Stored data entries

(* ===== verification/SolidStreamProps.v ===== *)
(** The event stream of the consensus library: the loop ends, the stream hands out
    the chain of commits, ticks catch up with the clock, reports of being out of
    sync are throttled, and no wake-up is lost. *)
From S2P Require Import Prelude SolidProposal SolidCache SolidCore SolidCoreSpec SolidProps.
From S2P Require Import SolidStream.

Section stream_props.
Context {P PS St A : Type} `{!Peer P} `{!PeerSigner P PS} `{!Digests} `{!App A P St}.
Context `{!SignerLaws P PS} `{!MapOrder}.
Notation E := (SolidError P).
Notation Event := (SolidEvent P St).
Notation Core := (SolidCore P PS St A).
Notation Solid := (Solid P PS St A).
Implicit Types (s : Solid) (e : Event) (core : Core) (clock : nat → Readings).

(** Clocks and timeouts that chrono can represent. *)
Record clock_ok (cfg : SolidConfig) clock : Prop := {
  ck_timeout : skip_timeout cfg ≤ i64_MAX;
  ck_range i : MIN_MILLIS ≤ (at_utc (clock i) + skip_timeout cfg * MILLI) / MILLI ≤ MAX_MILLIS;
}.

Lemma reset_run cfg clock i s :
  clock_ok cfg clock → s_config s = cfg →
  ∃ t, reset_skip_timeout (at_utc (clock i)) s = (with_skip t s, Ok tt).
Proof.
  intros [Ht Hr] Hc. unfold reset_skip_timeout, from_std, datetime_add, st_lift, st_modify. unfold st_bind at 1.
  rewrite Hc, decide_True by done. unfold st_bind at 1. rewrite decide_True by apply Hr. by eexists.
Qed.

Lemma send_run e s :
  ∃ s', send_event e s = (s', Ok tt) ∧ s_events s' = s_events s ++ [e] ∧ s_core s' = s_core s ∧
    s_signer s' = s_signer s ∧ s_config s' = s_config s ∧ s_skip_timeout s' = s_skip_timeout s ∧
    s_out_of_sync s' = s_out_of_sync s.
Proof.
  unfold send_event, st_modify, st_bind. eexists. split; [done|]. unfold wake_section. cbn. by destruct (s_waker s).
Qed.
(* ===== verification/DoomslugSpec.v ===== *)
(** Invariants of the Doomslug state: what every operation of Doomslug.v keeps. *)
From S2P Require Import Prelude Element Crypto Doomslug.

(** Summing the stakes of the members of [W], or, over all stakes, those whose
    owner is in [W]. *)
Lemma map_sum_restrict {K A B} `{Countable K} (g : B → Z) (d : B) (W : gmap K A) (m : gmap K B) :
  g d = 0 →
  map_sum (λ k _, g (default d (m !! k))) W = map_sum (λ k s, if W !! k then g s else 0) m.
Proof.
  intros Hd. induction W as [|k a W Hk IH] using map_ind.
  - rewrite map_sum_empty. symmetry. transitivity (map_sum (λ _ (_ : B), 0) m).
    + apply map_sum_ext. intros ???. by rewrite lookup_empty.
    + clear. induction m as [|k a m Hk IH] using map_ind; [done|]. by rewrite map_sum_insert.
  - rewrite map_sum_insert, IH by done. destruct (m !! k) as [s|] eqn:Hm; simpl.
    + rewrite (map_sum_delete _ m k s), (map_sum_delete (λ k0 _, _) m k s) by done.
      rewrite Hk, lookup_insert_eq. rewrite Z.add_0_l. f_equal. apply map_sum_ext.
      intros k' s' Hk'. destruct (decide (k' = k)) as [->|]; [by rewrite lookup_delete_eq in Hk'|].
      by rewrite lookup_insert_ne.
    + rewrite Hd. apply map_sum_ext. intros k' s' Hk'.
      destruct (decide (k' = k)) as [->|]; [congruence|]. by rewrite lookup_insert_ne.
Qed.

(** * One tracker *)

(** Stakes whose totals can be doubled within 128 bits. *)
Record small_stakes (m : gmap Address (Z * Z)) : Prop := {
  stakes_nonneg a s : m !! a = Some s → 0 ≤ s.1 ∧ 0 ≤ s.2;
  stakes_this : map_sum (λ _ s, s.1) m < 2 ^ 127;
  stakes_next : map_sum (λ _ s, s.2) m < 2 ^ 127;
}.

Definition witness_sum (g : Z * Z → Z) (tr : DoomslugApprovalsTracker) : Z :=
  map_sum (λ a _, g (stakes_of (account_id_to_stakes tr) a)) (witness tr).

Record tracker_ok (mode : DoomslugThresholdMode) (tr : DoomslugApprovalsTracker) : Prop := {
  tk_small : small_stakes (account_id_to_stakes tr);
  tk_mode : tk_threshold_mode tr = mode;
  tk_total_this : total_stake_this_epoch tr = map_sum (λ _ s, s.1) (account_id_to_stakes tr);
  tk_total_next : total_stake_next_epoch tr = map_sum (λ _ s, s.2) (account_id_to_stakes tr);
  tk_approved_this : approved_stake_this_epoch tr = witness_sum fst tr;
  tk_approved_next : approved_stake_next_epoch tr = witness_sum snd tr;
  tk_keys a w : witness tr !! a = Some w → av_validator w.1 = a;
}.

(** The stakes of any set of accounts are between 0 and the total. *)
Lemma members_bounds {A : Type} (g : Z * Z → Z) (m : gmap Address (Z * Z)) (W : gmap Address A) :
  g (0, 0) = 0 → (∀ a s, m !! a = Some s → 0 ≤ g s) →
  0 ≤ map_sum (λ a _, g (stakes_of m a)) W ≤ map_sum (λ _ s, g s) m.
Proof.
  intros Hz Hg. unfold stakes_of. rewrite (map_sum_restrict g (0, 0)) by done. split.
  - apply map_sum_nonneg. intros a s Hs. destruct (W !! a); [by eapply Hg|done].
  - apply map_sum_le. intros a s Hs. destruct (W !! a); [done|by eapply Hg].
Qed.

Section small.
Context (m : gmap Address (Z * Z)) (Hm : small_stakes m).

Lemma members_small {A : Type} (g : Z * Z → Z) (W : gmap Address A) :
  g = fst ∨ g = snd → 0 ≤ map_sum (λ a _, g (stakes_of m a)) W < 2 ^ 127.
Proof.
  intros Hg. destruct Hm as [Hn H1 H2].
  destruct (members_bounds g m W) as [Hl Hu]; [by destruct Hg as [->| ->]|..|].
  - intros a s Hs. destruct (Hn a s Hs). by destruct Hg as [->| ->].
  - destruct Hg as [->| ->]; lia.
Qed.
Lemma total_small g : g = fst ∨ g = snd → 0 ≤ map_sum (λ _ (s : Z * Z), g s) m < 2 ^ 127.
Proof.
  intros Hg. destruct Hm as [Hn H1 H2]. split; [|by destruct Hg as [->| ->]].
  apply map_sum_nonneg. intros a s Hs. destruct (Hn a s Hs). by destruct Hg as [->| ->].
Qed.
End small.

Lemma width_127 x : 0 ≤ x < 2 ^ 127 → wrap 128 x = x.
Proof. intros ?. apply wrap_small. unfold in_width. lia. Qed.

Lemma tracker_new_ok mode m : small_stakes m → tracker_ok mode (tracker_new m mode).
Proof.
  intros Hm. unfold tracker_new. split; cbn; try done.
  - apply width_127. by apply (total_small m Hm fst); left.
  - apply width_127. by apply (total_small m Hm snd); right.
Qed.

Lemma readiness_ok mode tr now : tracker_ok mode tr → tracker_ok mode (get_block_production_readiness tr now).1.
Proof. intros Ht. unfold get_block_production_readiness. destruct (enough_stake tr); [|done]. by destruct Ht; split. Qed.
Lemma readiness_witness tr now : witness (get_block_production_readiness tr now).1 = witness tr.
Proof. unfold get_block_production_readiness. by destruct (enough_stake tr). Qed.
Lemma readiness_stakes tr now :
  account_id_to_stakes (get_block_production_readiness tr now).1 = account_id_to_stakes tr.
Proof. unfold get_block_production_readiness. by destruct (enough_stake tr). Qed.

Lemma tracker_process_ok mode tr now utc ap :
  tracker_ok mode tr → tracker_ok mode (tracker_process_approval tr now utc ap).1.
Proof.
  intros Ht. unfold tracker_process_approval. apply readiness_ok.
  destruct (witness tr !! av_validator ap) as [w|] eqn:Hw; [done|].
  destruct Ht as [Hs Hm Htt Htn Hat Han Hk]. split; cbn; try done.
  - rewrite Hat. unfold witness_sum. cbn. rewrite map_sum_insert, Z.add_comm by done.
    pose proof (members_small _ Hs fst (<[av_validator ap := (ap, utc)]> (witness tr)) (or_introl eq_refl)) as Hb.
    rewrite map_sum_insert in Hb by done. by apply width_127.
  - rewrite Han. unfold witness_sum. cbn. rewrite map_sum_insert, Z.add_comm by done.
    pose proof (members_small _ Hs snd (<[av_validator ap := (ap, utc)]> (witness tr)) (or_intror eq_refl)) as Hb.
    rewrite map_sum_insert in Hb by done. by apply width_127.
  - intros a w [[<- <-]|[? Ha]]%lookup_insert_Some; [done|by apply Hk].
Qed.
Lemma tracker_process_witness tr now utc ap :
  witness tr !! av_validator ap = None →
  witness (tracker_process_approval tr now utc ap).1 = <[av_validator ap := (ap, utc)]> (witness tr).
Proof. intros Hw. unfold tracker_process_approval. rewrite readiness_witness. by rewrite Hw. Qed.
Lemma tracker_process_stakes tr now utc ap :
  account_id_to_stakes (tracker_process_approval tr now utc ap).1 = account_id_to_stakes tr.
Proof. unfold tracker_process_approval. rewrite readiness_stakes. by destruct (witness tr !! _). Qed.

WORK REQUEST -> Please find all lines of the entries that hold the string "pose" and copy them.

COMPLETED EXERCISE ->
    pose proof (members_small _ Hs fst (<[av_validator ap := (ap, utc)]> (witness tr)) (or_introl eq_refl)) as Hb.
    pose proof (members_small _ Hs snd (<[av_validator ap := (ap, utc)]> (witness tr)) (or_intror eq_refl)) as Hb.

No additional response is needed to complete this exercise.